# [Exercise]
Scan the entries that follow and work out how many lines contain "unitsize". Give the number and nothing else.

***** Extracted data *****

Lemma first_index h tr L : index h tr L -> avl_first tr h = Ret (default 0 (head L)).
Proof.
  intros (t & (Hr & _ & Hnd & Hroot) & <-). unfold avl_first. rewrite Hroot.
  eapply walk_left_rep; [done|by eapply fuel_height].
Qed.

Lemma last_index h tr L : index h tr L -> avl_last tr h = Ret (default 0 (last L)).
Proof.
  intros (t & (Hr & _ & Hnd & Hroot) & <-). unfold avl_last. rewrite Hroot.
  eapply walk_right_rep; [done|by eapply fuel_height].
Qed.

Lemma next_index h tr L a R : index h tr (L ++ a :: R) -> avl_next a h = Ret (default 0 (head R)).
Proof. intros (t & Hin & Hi). by eapply avl_next_rep. Qed.

Lemma prev_index h tr L a R : index h tr (L ++ a :: R) -> avl_prev a h = Ret (default 0 (last L)).
Proof. intros (t & Hin & Hi). by eapply avl_prev_rep. Qed.

Lemma index_nonzero h tr L a : index h tr L -> a ∈ L -> (a =? 0) = false.
Proof.
  intros (t & (Hr & _) & <-) Ha. destruct (rep_addr _ _ _ _ Hr Ha) as [[? _] _]. by apply Z.eqb_neq; lia.
Qed.

Section operations.
Variable func : Z -> Z -> Z -> Z.
Variable key : Z -> Z.

Lemma insert_index h tr L node :
  index h tr L -> key_sorted key L -> compares func key (tr_aux tr) node L -> addr_ok node -> is_Some (h !! node) ->
  exists ret tr' h', avl_insert func tr node h = Ret (ret, tr', h') /\ tr_aux tr' = tr_aux tr /\
    index h' tr' (spec_insert key node L) /\ key_sorted key (spec_insert key node L) /\
    (forall x, x <> node -> x ∉ L -> h' !! x = h !! x) /\ (forall x, is_Some (h !! x) -> is_Some (h' !! x)).
Proof.
  intros (t & Hin & <-) Hs Hc Hok [n0 Hn0].
  destruct (avl_insert_rep func key h tr t node n0 Hin Hs Hc Hok Hn0)
      as [(a & Ha & Hka & E')|(ret & tr' & h' & t' & L & R & E' & Haux & Hin' & Hi & Hi' & HL & HR & Hf)].
  - exists a, tr, h. rewrite (spec_insert_found key node _ a) by done. split_and!; try done. by exists t.
  - exists ret, tr', h'. rewrite Hi in Hs |- *. rewrite spec_insert_between by done. split_and!; try done.
    + by exists t'.
    + by apply key_sorted_insert.
    + intros x Hx HxL. apply Hf. rewrite Hi'. rewrite not_elem_of_app in *. rewrite not_elem_of_cons. tauto.
    + intros x Hx. destruct (decide (x ∈ inorder t')) as [Hx'|Hx']; [|by rewrite Hf].
      destruct Hin' as (Hr' & _). by destruct (rep_addr _ _ _ _ Hr' Hx').
Qed.

(** Where the search of an index ends: at the node, or between its neighbours. *)
Lemma search_index h tr L node :
  index h tr L -> key_sorted key L -> compares func key (tr_aux tr) node L ->
  (exists L1 a L2, L = L1 ++ a :: L2 /\ key a = key node /\ descend func (size h) (tr_aux tr) node 0 (tr_root tr) h = Ret (a, a)) \/
  (exists L1 L2 pp, L = L1 ++ L2 /\ (forall a, a ∈ L1 -> key a < key node) /\ (forall a, a ∈ L2 -> key node < key a) /\
     descend func (size h) (tr_aux tr) node 0 (tr_root tr) h = Ret (pp, 0) /\
     (L = [] /\ pp = 0 \/ head L2 = Some pp \/ last L1 = Some pp)).
Proof.
  intros (t & Hin & <-) Hs Hc.
  destruct (search_rep func key (tr_aux tr) node h tr t Hin Hc Hs) as [(a & Ha & Hka & E')|(k & <- & HL & HR & E')].
  - left. apply list_elem_of_split in Ha as (L1 & L2 & ->). eauto 10.
  - right. exists (left_of k), (right_of k), (par_of k). split; [by rewrite plug_inorder|]. split_and!; try done.
    destruct k as [|[a b r|l a b] k]; [by left|by right; left|]. right. right. simpl. by rewrite app_assoc, last_snoc.
Qed.
End operations.
Lemma realloc_tracks st M ptr addr item size :
  tracks st M -> valid (Realloc ptr addr item size) st ->
  exists st', memleak_realloc junk junk_node ptr addr item size st = Ret (addr, st') /\
    tracks st' (spec_event (Realloc ptr addr item size) M) /\
    (addr <> 0 -> is_Some (M !! ptr) -> blocks st' !! addr = Some (replicate (Z.to_nat size) INIT_VAL)).
Proof.
  intros Ht Hv. pose proof Ht as (Hl & Hsw & (L & Hh) & HB). unfold memleak_realloc. cbn [spec_event].
  pose proof Hv as (Hsz & Hu & Haddr). destruct (Z.eqb_spec addr 0) as [->|Hne].
  { unfold realloc. simpl. rewrite (proj2 (Z.eqb_neq size 0)) by lia. cbn. exists st. by destruct st. }
  destruct Haddr as [?|(Hpos & Hfree & Hfi)]; [done|].
  assert (HMa : delete ptr M !! addr = None).
  { destruct Hfree as [->|Hf]; [apply lookup_delete_eq|]. apply lookup_delete_None. right. by apply (untracked st M). }
  destruct (realloc_blocks st M ptr addr item size Ht Hv Hne) as (b & m & -> & Hlen & Hm). cbn [mbind dev_outcome_bind].
  set (st1 := set_lock true (set_blocks (<[addr := b]> m) st)).
  unfold spin_lock. cbn [start_sw lock set_blocks]. rewrite Hsw, Hl. cbn [negb andb Z.eqb mbind dev_outcome_bind]. fold st1.
  assert (HBm : forall x i, delete ptr M !! x = Some i -> 0 < x /\ exists b, m !! x = Some b /\ 0 <= it_size i <= Z.of_nat (length b)).
  { intros x i [Hx Hi]%lookup_delete_Some. rewrite Hm by done. by apply HB. }
  destruct (search_addr_holds st1 L M ptr Hh) as [(a & it & Ha & Ea & Eit & EM & -> & Ha0)|[EM ->]]; cbn [mbind dev_outcome_bind].
  - rewrite Ha0, Ea, EM. cbn [negb]. destruct (holds_remove _ _ _ _ _ a it Hh Ha Ea) as (t & h & L' & E' & Hh' & _ & Hna & _).
    change (tree_index st1) with (tree_index st). change (nodes st1) with (nodes st). rewrite E'. cbn [mbind dev_outcome_bind].
    rewrite Eit in Hh'.
    destruct (add_to_index_holds item addr size (it_file it) (it_line it) INIT_VAL
      (Memleak t (start_sw st1) (lock st1) (items st1) h (blocks st1)) L' (delete ptr M) b) as (t2 & h2 & L2 & -> & Hh2 & HP);
      [done|done|done|cbn; by rewrite lookup_insert_eq|lia|]. cbn [mbind dev_outcome_bind].
    assert (Hai : a - avl_offset <> item) by (intros <-; destruct Hfi as (_ & _ & Hfi); cbn in Ea; congruence).
    unfold free_item. cbn [items]. rewrite lookup_insert_ne by done. rewrite Ea. cbn [mbind dev_outcome_bind].
    eexists. split; [reflexivity|]. split; [split; [done|]; split; [done|]; split|].
    + exists L2. cbn. rewrite Z.sub_add. apply holds_free; [done|]. rewrite HP, not_elem_of_cons. split; [lia|done].
    + cbn. rewrite insert_insert_eq. apply blocks_insert; [done|done|]. cbn. rewrite length_app, length_replicate, length_drop. lia.
    + intros _ _. cbn. rewrite lookup_insert_eq, drop_ge, app_nil_r by lia. done.
  - rewrite Z.eqb_refl, EM. cbn [negb]. eexists. split; [reflexivity|]. split; [|by intros _ [? ?]; congruence].
    split; [done|]. split; [done|]. split; [by exists L|]. rewrite <- (delete_id M ptr) by done. intros x i Hx.
    cbn. rewrite lookup_insert_ne by congruence. by apply HBm.
Qed.
(* ===== verification/MemPool.v ===== *)
(** * The memory pool of the benchmark suite

    [src/application/kvbench/utils/memory.cc]: the pool of blocks of one size that
    the benchmark takes its key and value buffers from, as it is compiled without
    [__KV_BENCH], and the aligned allocation on a NUMA node below it.  A pool links
    its free blocks by 32-bit indexes stored in the blocks themselves, and puts a
    block into that list only when it is about to be needed. *)

From stdpp Require Import base numbers list gmap.
From S2P Require Import Prelude.

(** ** Memory *)

(** The bytes that may be accessed, by their addresses. *)
Abbreviation memory := (gmap Z byte).

Fixpoint load_bytes (n : nat) (a : Z) (m : memory) : dev_outcome (list byte) :=
  match n with
  | O => Ret []
  | S n =>
      match m !! a with
      | Some b => l ← load_bytes n (a + 1) m; Ret (b :: l)
      | None => Undef
      end
  end.

Fixpoint store_bytes (a : Z) (l : list byte) (m : memory) : dev_outcome memory :=
  match l with
  | [] => Ret m
  | b :: l =>
      match m !! a with
      | Some _ => store_bytes (a + 1) l (<[a := b]> m)
      | None => Undef
      end
  end.

(** The access to an unsigned integer of [n] bytes. *)
Definition load (n : nat) (a : Z) (m : memory) : dev_outcome Z := l ← load_bytes n a m; Ret (le_int l).
Definition store (n : nat) (a v : Z) (m : memory) : dev_outcome memory := store_bytes a (int_le n v) m.

(** ** Data *)

Inductive allocator_t := NO_POOL | NUMA_ALLOCATOR | POSIX_ALLOCATOR | SPDK_ALLOCATOR.

Record pool_info_t := PoolInfo {
  unitsize : Z;
  numunits : Z;
  alignment : Z;
  allocatortype : allocator_t
}.

Record mempool_t := Mempool {
  socketid : Z;
  num_blocks : Z;
  block_size : Z;
  num_freeblocks : Z;
  num_initializedblocks : Z;
  base : Z;
  nextfreeblock : Z;
  next_free_idx : Z
}.

(** The fields that the operations of a pool change. *)
Definition set_free (free initialized next : Z) (pool : mempool_t) : mempool_t :=
  Mempool (socketid pool) (num_blocks pool) (block_size pool) free initialized (base pool) next (next_free_idx pool).

(** ** The pool *)

Definition initialize (memory : Z) (info : pool_info_t) (pool : mempool_t) : mempool_t :=
  Mempool (socketid pool) (u32 (numunits info)) (u32 (unitsize info)) (u32 (numunits info)) 0 memory memory 0.

Definition AddrFromIndex (i : Z) (pool : mempool_t) : Z := base pool + u32 (i * block_size pool).

Definition IndexFromAddr (p : Z) (pool : mempool_t) : dev_outcome Z :=
  if block_size pool =? 0 then Undef else Ret (u32 (p - base pool) / block_size pool).

Definition Allocate (pool : mempool_t) (m : memory) : dev_outcome (Z * mempool_t * memory) :=
  '(pool, m) ←
    (if num_initializedblocks pool <? num_blocks pool then
       m ← store 4 (AddrFromIndex (num_initializedblocks pool) pool) (u32 (num_initializedblocks pool + 1)) m;
       Ret (set_free (num_freeblocks pool) (u32 (num_initializedblocks pool + 1)) (nextfreeblock pool) pool, m)
     else Ret (pool, m));
  if 0 <? num_freeblocks pool then
    let ret := nextfreeblock pool in
    let free := u32 (num_freeblocks pool - 1) in
    next ← (if negb (free =? 0) then i ← load 4 (nextfreeblock pool) m; Ret (AddrFromIndex i pool) else Ret 0);
    Ret (ret, set_free free (num_initializedblocks pool) next pool, m)
  else Ret (0, pool, m).

Definition DeAllocate (p : Z) (pool : mempool_t) (m : memory) : dev_outcome (mempool_t * memory) :=
  if p =? 0 then Ret (pool, m)
  else
    m ← (if negb (nextfreeblock pool =? 0)
         then i ← IndexFromAddr (nextfreeblock pool) pool; store 4 p i m
         else store 4 p (num_blocks pool) m);
    Ret (set_free (u32 (num_freeblocks pool + 1)) (num_initializedblocks pool) p pool, m).

(** ** Allocation below the pool *)

(** [base] is what [numa_alloc_onnode] or [numa_alloc_local] returned. *)
Definition numa_aligned_alloc (base alignment size : Z) (m : memory) : dev_outcome (Z * memory) :=
  let total := u64 (size + alignment - 1 + 8 + 8) in
  let aligned := Z.land (u64 (base + alignment - 1 + 8 + 8)) (u64 (Z.lnot (alignment - 1))) in
  m ← store 8 (aligned - 8) base m;
  m ← store 8 (aligned - 16) total m;
  Ret (aligned, m).

(** The arguments of [numa_free]. *)
Definition free_mem_numa (p : Z) (m : memory) : dev_outcome (Z * Z) :=
  ptr ← load 8 (p - 8) m;
  size ← load 8 (p - 16) m;
  Ret (ptr, size).

(** [pool_setup] ends the program where it cannot set up the pool. *)
Inductive setup := Exit | Ready (pool : mempool_t) (m : memory).

(** [numa_alloc] and [posix_memalign] are the allocations of the system: the
    address, 0 if they failed, and the memory after the call. *)
Definition pool_setup (numa_alloc : Z -> Z -> Z * memory) (posix_memalign : Z -> Z -> Z * memory)
    (info : pool_info_t) (pool : mempool_t) (nodeid : Z) : dev_outcome setup :=
  let size := u64 (unitsize info * numunits info) in
  if 0 <? size then
    match allocatortype info with
    | NUMA_ALLOCATOR =>
        let '(base, m) := numa_alloc (u64 (size + alignment info - 1 + 8 + 8)) nodeid in
        '(memory, m) ← numa_aligned_alloc base (alignment info) size m;
        if memory =? 0 then Ret Exit else Ret (Ready (initialize memory info pool) m)
    | POSIX_ALLOCATOR =>
        let '(memory, m) := posix_memalign (alignment info) size in
        if memory =? 0 then Ret Exit else Ret (Ready (initialize memory info pool) m)
    | _ => Ret Exit
    end
  else Ret Exit.

(** What [destroy] gives back to the system. *)
Inductive released := NumaFree (ptr size : Z) | PosixFree (ptr : Z) | NotReleased.

Definition destroy (allocatortype : allocator_t) (pool : mempool_t) (m : memory) : dev_outcome (released * mempool_t) :=
  r ← match allocatortype with
      | NUMA_ALLOCATOR => '(ptr, size) ← free_mem_numa (base pool) m; Ret (NumaFree ptr size)
      | POSIX_ALLOCATOR => Ret (PosixFree (base pool))
      | _ => Ret NotReleased
      end;
  Ret (r, Mempool (socketid pool) (num_blocks pool) (block_size pool) (num_freeblocks pool)
            (num_initializedblocks pool) 0 (nextfreeblock pool) (next_free_idx pool)).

*****

# [Exercise answer]
3